(** The invariant of the grouping loop. *)
Lemma group_fields_lookup (cfg : Config) (pairs : list (list N * list N)) (f : list N) :
  group_fields cfg pairs !! f
  = if decide (field_values cfg f pairs = []) then None
    else Some (first_seen (field_values cfg f pairs)).
Proof.
  revert f. induction pairs as [|p l IH] using rev_ind; intros f.
  - unfold group_fields. simpl. by rewrite lookup_empty.
  - unfold group_fields in *. rewrite foldl_app. simpl.
    set (G := foldl (group_step cfg) ∅ l) in *.
    rewrite field_values_snoc. unfold group_step.
    set (f0 := target_field p.1 (fmap cfg) (field_prefix cfg)).
    pose proof (IH f0) as H0. pose proof (IH f) as Hf.
    destruct (decide (field_values cfg f0 l = [])) as [He|Hne].
    + rewrite H0. rewrite lookup_insert_eq. simpl.
      destruct (decide (f0 = f)) as [<-|Hff].
      * rewrite lookup_insert_eq, He. simpl. done.
      * rewrite !lookup_insert_ne by done. rewrite Hf, app_nil_r. done.
    + rewrite H0. simpl. rewrite H0. simpl.
      destruct (decide (p.2 ∈ first_seen (field_values cfg f0 l))) as [Hin|Hout].
      * destruct (decide (f0 = f)) as [<-|Hff].
        -- rewrite H0. rewrite first_seen_snoc.
           rewrite (decide_True (P := p.2 ∈ field_values cfg f0 l))
             by by apply elem_of_first_seen.
           rewrite app_nil_r.
           rewrite (decide_False (P := field_values cfg f0 l ++ [p.2] = []));
             [done | by destruct (field_values cfg f0 l)].
        -- rewrite Hf, app_nil_r. done.
      * destruct (decide (f0 = f)) as [<-|Hff].
        -- rewrite lookup_insert_eq, first_seen_snoc.
           rewrite (decide_False (P := p.2 ∈ field_values cfg f0 l))
             by by rewrite <- elem_of_first_seen.
           rewrite (decide_False (P := field_values cfg f0 l ++ [p.2] = []));
             [done | by destruct (field_values cfg f0 l)].
        -- rewrite lookup_insert_ne by done. rewrite Hf, app_nil_r. done.
Qed.

Lemma group_fields_nonempty (cfg : Config) (pairs : list (list N * list N)) :
  pairs <> [] -> group_fields cfg pairs <> ∅.
Proof.
  intros Hne He. destruct pairs as [|p l]; [done|].
  pose proof (group_fields_lookup cfg (p :: l) (target_field p.1 (fmap cfg) (field_prefix cfg))) as Hl.
  rewrite He, lookup_empty in Hl.
  destruct (decide (field_values cfg _ (p :: l) = [])) as [Hv|Hv]; [|done].
  unfold field_values in Hv. rewrite filter_cons_True in Hv by done. done.
Qed.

**To do**
All entries must be given again exactly.

**Solution below**
(** The invariant of the grouping loop. *)
Lemma group_fields_lookup (cfg : Config) (pairs : list (list N * list N)) (f : list N) :
  group_fields cfg pairs !! f
  = if decide (field_values cfg f pairs = []) then None
    else Some (first_seen (field_values cfg f pairs)).
Proof.
  revert f. induction pairs as [|p l IH] using rev_ind; intros f.
  - unfold group_fields. simpl. by rewrite lookup_empty.
  - unfold group_fields in *. rewrite foldl_app. simpl.
    set (G := foldl (group_step cfg) ∅ l) in *.
    rewrite field_values_snoc. unfold group_step.
    set (f0 := target_field p.1 (fmap cfg) (field_prefix cfg)).
    pose proof (IH f0) as H0. pose proof (IH f) as Hf.
    destruct (decide (field_values cfg f0 l = [])) as [He|Hne].
    + rewrite H0. rewrite lookup_insert_eq. simpl.
      destruct (decide (f0 = f)) as [<-|Hff].
      * rewrite lookup_insert_eq, He. simpl. done.
      * rewrite !lookup_insert_ne by done. rewrite Hf, app_nil_r. done.
    + rewrite H0. simpl. rewrite H0. simpl.
      destruct (decide (p.2 ∈ first_seen (field_values cfg f0 l))) as [Hin|Hout].
      * destruct (decide (f0 = f)) as [<-|Hff].
        -- rewrite H0. rewrite first_seen_snoc.
           rewrite (decide_True (P := p.2 ∈ field_values cfg f0 l))
             by by apply elem_of_first_seen.
           rewrite app_nil_r.
           rewrite (decide_False (P := field_values cfg f0 l ++ [p.2] = []));
             [done | by destruct (field_values cfg f0 l)].
        -- rewrite Hf, app_nil_r. done.
      * destruct (decide (f0 = f)) as [<-|Hff].
        -- rewrite lookup_insert_eq, first_seen_snoc.
           rewrite (decide_False (P := p.2 ∈ field_values cfg f0 l))
             by by rewrite <- elem_of_first_seen.
           rewrite (decide_False (P := field_values cfg f0 l ++ [p.2] = []));
             [done | by destruct (field_values cfg f0 l)].
        -- rewrite lookup_insert_ne by done. rewrite Hf, app_nil_r. done.
Qed.

Lemma group_fields_nonempty (cfg : Config) (pairs : list (list N * list N)) :
  pairs <> [] -> group_fields cfg pairs <> ∅.
Proof.
  intros Hne He. destruct pairs as [|p l]; [done|].
  pose proof (group_fields_lookup cfg (p :: l) (target_field p.1 (fmap cfg) (field_prefix cfg))) as Hl.
  rewrite He, lookup_empty in Hl.
  destruct (decide (field_values cfg _ (p :: l) = [])) as [Hv|Hv]; [|done].
  unfold field_values in Hv. rewrite filter_cons_True in Hv by done. done.
Qed.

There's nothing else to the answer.